Identification of the sites in the eukaryotic elongation factor 1 alpha involved in the binding of elongation factor 1 beta and aminoacyl-tRNA.

In this article we report the identification of the sites which are involved in the binding of the GDP-exchange factor EF-1 beta and aminoacyl tRNA to the alpha-subunit of the eukaryotic elongation factor 1 (EF-1) from Artemia. For this purpose the polypeptide chain of EF-1 alpha, having 461 amino acid residues, was proteolytically cleaved into large fragments by distinct proteases. Under well defined conditions, a mixture of two large fragments, free from intact EF-1 alpha and with molecular masses of 37 kDa and 43 kDa, was obtained. The 37-kDa and 43-kDa fragments comprise the residues 129-461 and 69-461, respectively.

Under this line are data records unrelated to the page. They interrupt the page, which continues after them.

Lemma climb_stops (pre : list (nat * Tree)) (i : nat) (B : Tree)
  (rest : list (nat * Tree)) :
  Forall (fun step => is_definition step.2 = false) pre ->
  is_definition B = true ->
  climb (pre ++ (i, B) :: rest) = Some (mkNode B rest).
Proof.
  intros Hpre HB. induction Hpre as [|[j t] pre Ht _ IH]; simpl.
  - by rewrite HB.
  - simpl in Ht. by rewrite Ht.
Qed.

Lemma ancestors_from_shorter (up : list (nat * Tree)) (A : Node) :
  A ∈ ancestors_from up -> length (node_up A) < length up.
Proof.
  induction up as [|[i p] up IH]; simpl.
  - by intros ?%elem_of_nil.
  - intros [->|Hin]%elem_of_cons; simpl; [lia|]. specialize (IH Hin). lia.
Qed.

(** ** Results on whole inputs *)

Lemma definitions_have_width_bodies_ok (root : Node) :
  definitions_have_width root = true -> bodies_ok root.
Proof.
  unfold definitions_have_width. intros H.
  apply andb_true_iff in H as [H _]. apply andb_true_iff in H as [H _].
  by apply well_shaped_bodies_ok.
Qed.

Lemma function_in_results (content_bytes : string) (root n nm ps bd : Node) :
  n ∈ descendants root ->
  function_match n = Some (nm, ps, bd) ->
  function_record content_bytes n nm ps bd
  ∈ omap (function_at content_bytes) (descendants root).
Proof.
  intros Hn Hm. apply list_elem_of_omap. exists n. split; [done|].
  unfold function_at. by rewrite Hm.
Qed.
(** * n8n-nodes-transcribe-audio: the audio-normalisation pipeline of the
    Audio Transcribe node.

    The repository holds two near-duplicate implementations of the node's
    [execute] method:

    - [NodeA]: nodes/AudioTranscribeNode/AudioTranscribe.node.ts, which
      feeds MPEG input through ffmpeg and appends failure records to the
      input array itself;
    - [NodeB]: the second AudioTranscribe.node.ts, which reads the binary
      buffer through the host helper, has the ffmpeg branch commented out
      and collects its output in [returnData].

    Both share the downmix/scale step word for word.  JavaScript numbers are
    IEEE 754 binary64, modelled by the kernel's primitive floats. *)

From Stdlib Require Import Floats.
From stdpp Require Import base option list strings gmap pretty.
Lemma move_assign_keeps_flag_witness :
  reachable demo_two /\ 0 <> 1 /\ uptrs demo_two !! 0 = Some (Some 0) /\
  uptrs demo_two !! 1 = Some (Some 1) /\ scopeds demo_two !! 0 = Some (Some 0) /\
  (let '(pi', pj', st') := unique_extendable_ptr_move_assign (Some 0) (Some 1) (cstore demo_two) in
   let c' := mk_config st' (<[1 := pj']> (<[0 := pi']> (uptrs demo_two)))
                       (weaks demo_two) (scopeds demo_two) (pending demo_two) in
   step demo_two c' /\ occ 0 (uptrs c') = 0 /\
   (exists o, heap st' !! 0 = Some o /\ marked_for_destruction o = false) /\
   fst (weak_extender_lock (weak_extender_new (Some 0)) st') = Some 0).
Proof.
  split; [apply demo_two_reachable|]. split; [lia|].
  split; [reflexivity|]. split; [reflexivity|]. split; [reflexivity|].
  apply (move_assign_keeps_flag demo_two 0 1 0 (Some 1) 0);
    [apply demo_two_reachable|lia|reflexivity|reflexivity|reflexivity].
Defined.

(** * Further properties of the code *)

Lemma occ_two id (l : list (option nat)) i j :
  i <> j -> l !! i = Some (Some id) -> l !! j = Some (Some id) -> 2 <= occ id l.
Proof.
  intros Hij Hi Hj. pose proof (occ_insert id l i (Some id) None Hi) as O.
  rewrite occ1_none, occ1_some, decide_True in O by done.
  pose proof (occ_lookup id (<[i := None]> l) j
                ltac:(rewrite list_lookup_insert_ne by done; exact Hj)).
  lia.
Qed.


(** No use after free: in every reachable state, a non-empty
    unique_extendable_ptr, a non-empty scoped_extender, or the strong link
    of a [lock()] in progress designates an allocated block, so their
    [get()] never reads freed memory. *)
Theorem strong_handles_point_to_live_blocks (c : config) k id :
  reachable c ->
  uptrs c !! k = Some (Some id) \/ scopeds c !! k = Some (Some id) \/
  pending c !! k = Some (Some id) ->
  exists o, heap (cstore c) !! id = Some o /\ 0 < use_count o.
Proof.
  intros Hc Hk. destruct (reachable_Inv _ Hc) as [Hid _].
  assert (Hr : 1 <= refs c id).
  { unfold refs. destruct Hk as [H|[H|H]]; pose proof (occ_lookup id _ _ H); lia. }
  destruct (held_in_heap c id (Hid id) Hr) as (o & E & Hu & _). exists o. split; [done|lia].
Qed.

Lemma strong_handles_point_to_live_blocks_witness :
  reachable demo_locked /\
  (uptrs demo_locked !! 0 = Some (Some 0) \/ scopeds demo_locked !! 0 = Some (Some 0) \/
   pending demo_locked !! 0 = Some (Some 0)) /\
  (exists o, heap (cstore demo_locked) !! 0 = Some o /\ 0 < use_count o).
Proof.
  assert (H : uptrs demo_locked !! 0 = Some (Some 0) \/
              scopeds demo_locked !! 0 = Some (Some 0) \/
              pending demo_locked !! 0 = Some (Some 0)) by (left; reflexivity).
  split; [apply demo_locked_reachable|]. split; [exact H|].
  apply (strong_handles_point_to_live_blocks demo_locked 0 0);
    [apply demo_locked_reachable|exact H].
Defined.

(** Unique ownership: in every reachable state two distinct
    unique_extendable_ptr never designate the same block (copying is
    deleted and a move empties its source). *)
Theorem unique_owner (c : config) i j id :
  reachable c -> i <> j -> uptrs c !! i = Some (Some id) ->
  uptrs c !! j <> Some (Some id).
Proof.
  intros Hc Hij Hi Hj. destruct (reachable_Inv _ Hc) as [Hid _].
  pose proof (proj2 (Hid id)). pose proof (occ_two id _ i j Hij Hi Hj). lia.
Qed.

Lemma unique_owner_witness :
  reachable demo_two /\ 0 <> 1 /\ uptrs demo_two !! 0 = Some (Some 0) /\
  uptrs demo_two !! 1 <> Some (Some 0).
Proof.
  split; [apply demo_two_reachable|]. split; [lia|]. split; [reflexivity|].
  apply (unique_owner demo_two 0 1 0); [apply demo_two_reachable|lia|reflexivity].
Defined.

(** A block held by a unique_extendable_ptr is allocated and not marked
    for destruction: only that pointer's own [reset()] sets the flag. *)
Theorem owned_block_not_marked (c : config) i id :
  reachable c -> uptrs c !! i = Some (Some id) ->
  exists o, heap (cstore c) !! id = Some o /\ marked_for_destruction o = false.
Proof.
  intros Hc Hi. destruct (owned_block c i id (reachable_Inv _ Hc) Hi) as (o & E & _ & Hm).
  eauto.
Qed.

Lemma owned_block_not_marked_witness :
  reachable demo_locked /\ uptrs demo_locked !! 0 = Some (Some 0) /\
  (exists o, heap (cstore demo_locked) !! 0 = Some o /\ marked_for_destruction o = false).
Proof.
  split; [apply demo_locked_reachable|]. split; [reflexivity|].
  apply (owned_block_not_marked demo_locked 0 0); [apply demo_locked_reachable|reflexivity].
Defined.

(** No leak: in every reachable state an allocated block's use count is
    exactly the number of owning pointers, scoped_extenders and locks in
    progress that designate it, and it is positive; weak_extenders are not
    counted. *)
Theorem allocated_block_referenced (c : config) id o :
  reachable c -> heap (cstore c) !! id = Some o ->
  use_count o = refs c id /\ 0 < refs c id.
Proof.
  intros Hc E. destruct (reachable_Inv _ Hc) as [Hid _].
  specialize (Hid id). unfold inv_at in Hid. rewrite E in Hid.
  destruct Hid as [(H1 & H2 & _) _]. lia.
Qed.

Lemma allocated_block_referenced_witness :
  reachable demo_locked /\ heap (cstore demo_locked) !! 0 = Some (mk_owner 42%N false 2) /\
  (use_count (mk_owner 42%N false 2) = refs demo_locked 0 /\ 0 < refs demo_locked 0).
Proof.
  split; [apply demo_locked_reachable|]. split; [vm_compute; reflexivity|].
  apply (allocated_block_referenced demo_locked 0); [apply demo_locked_reachable|].
  vm_compute. reflexivity.
Defined.

(** [reset()] on an owner destroys the resource at once exactly when no
    scoped_extender and no [lock()] in progress holds it; weak_extenders
    play no part ("destroys it if its lifetime was not temporarily
    extended by scoped_extender"). *)
Theorem reset_frees_unless_extended (c : config) i id :
  reachable c -> uptrs c !! i = Some (Some id) ->
  (heap (snd (unique_extendable_ptr_reset (Some id) (cstore c))) !! id = None <->
   occ id (scopeds c) + occ id (pending c) = 0).
Proof.
  intros Hc Hi. pose proof (reachable_Inv _ Hc) as I.
  destruct (owned_block c i id I Hi) as (o & E & Hcount & _).
  pose proof (occ_lookup id _ _ Hi). pose proof (proj2 ((proj1 I) id)).
  simpl. rewrite lookup_release, decide_True by done.
  rewrite lookup_mark, decide_True, E by done. simpl.
  unfold refs in Hcount. case_decide; split; intros; try done; lia.
Qed.

Lemma reset_frees_unless_extended_witness :
  reachable demo_locked /\ uptrs demo_locked !! 0 = Some (Some 0) /\
  (heap (snd (unique_extendable_ptr_reset (Some 0) (cstore demo_locked))) !! 0 = None <->
   occ 0 (scopeds demo_locked) + occ 0 (pending demo_locked) = 0).
Proof.
  split; [apply demo_locked_reachable|]. split; [reflexivity|].
  apply (reset_frees_unless_extended demo_locked 0 0); [apply demo_locked_reachable|reflexivity].
Defined.

(** [scoped_extender::reset()] (or its destructor) leaves it empty with a
    null [get()], and destroys the resource exactly when it held the last
    strong reference, e.g. the last scoped_extender after the owner's
    [reset()]. *)
Theorem scoped_reset_frees_last (c : config) k id :
  reachable c -> scopeds c !! k = Some (Some id) ->
  let '(s', st') := scoped_extender_reset (Some id) (cstore c) in
  scoped_extender_empty s' = true /\ scoped_extender_get s' st' = Some nullptr /\
  (heap st' !! id = None <-> refs c id = 1).
Proof.
  intros Hc Hk. destruct (reachable_Inv _ Hc) as [Hid _].
  pose proof (occ_lookup id _ _ Hk) as Ho.
  destruct (held_in_heap c id (Hid id)) as (o & E & Hcount & _); [unfold refs; lia|].
  simpl. split; [done|]. split; [done|].
  rewrite lookup_release, decide_True, E by done.
  unfold refs in *. case_decide; split; intros; try done; lia.
Qed.

Lemma scoped_reset_frees_last_witness :
  reachable demo_released /\ scopeds demo_released !! 0 = Some (Some 0) /\
  (let '(s', st') := scoped_extender_reset (Some 0) (cstore demo_released) in
   scoped_extender_empty s' = true /\ scoped_extender_get s' st' = Some nullptr /\
   (heap st' !! 0 = None <-> refs demo_released 0 = 1)).
Proof.
  assert (H : reachable demo_released).
  { apply (reachable_step demo_locked); [apply demo_locked_reachable|].
    apply demo_locked_step_released. }
  split; [exact H|]. split; [reflexivity|].
  apply (scoped_reset_frees_last demo_released 0 0); [exact H|reflexivity].
Defined.

(** Locking and then resetting (or destroying) the resulting
    scoped_extender gives the memory back exactly as it was, whether the
    lock succeeded or failed. *)
Theorem lock_then_reset_restores (w : weak_extender) (st : store) :
  let '(s, st1) := weak_extender_lock w st in
  snd (scoped_extender_reset s st1) = st.
Proof.
  destruct (weak_extender_lock_as_spec w st) as [Hspec _]. rewrite Hspec.
  unfold lock_spec. destruct w as [id|]; [|done].
  destruct (heap st !! id) as [o|] eqn:E; [|done].
  case_decide; [|done].
  destruct (marked_for_destruction o); simpl; by apply (release_acquire id st o).
Qed.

However, in aqueous solution and under non-denaturing conditions, the mixture still contained a short amino-terminal peptide, encompassing the residues 1-36, that remained tightly bound. The ability of the mixture of the 37+43-kDa fragments, including this amino-terminal peptide 1-36, to bind GDP or to facilitate aminoacyl tRNA binding to salt-washed ribosomes was severely reduced, compared to intact EF-1 alpha. However, both of these complexes were able to bind to the GDP-exchange-stimulating subunit EF-1 beta. A 30-kDa fragment, comprising the residues 1-287, was generated after treatment of the protein with endoproteinase Glu-C. This fragment contained the complete guanine nucleotide binding pocket. Although it was able to bind GDP and to transport aminoacyl tRNA to the ribosome, no affinity towards EF-1 beta was observed. We propose that the guanine-nucleotide-exchange stimulation by EF-1 beta is induced through binding of this factor to the carboxy-terminal part of EF-1 alpha. As a result, a decreased susceptibility towards trypsin of the guanine-nucleotide-binding pocket of EF-1 alpha, especially in the region of its presumed effector loop is induced.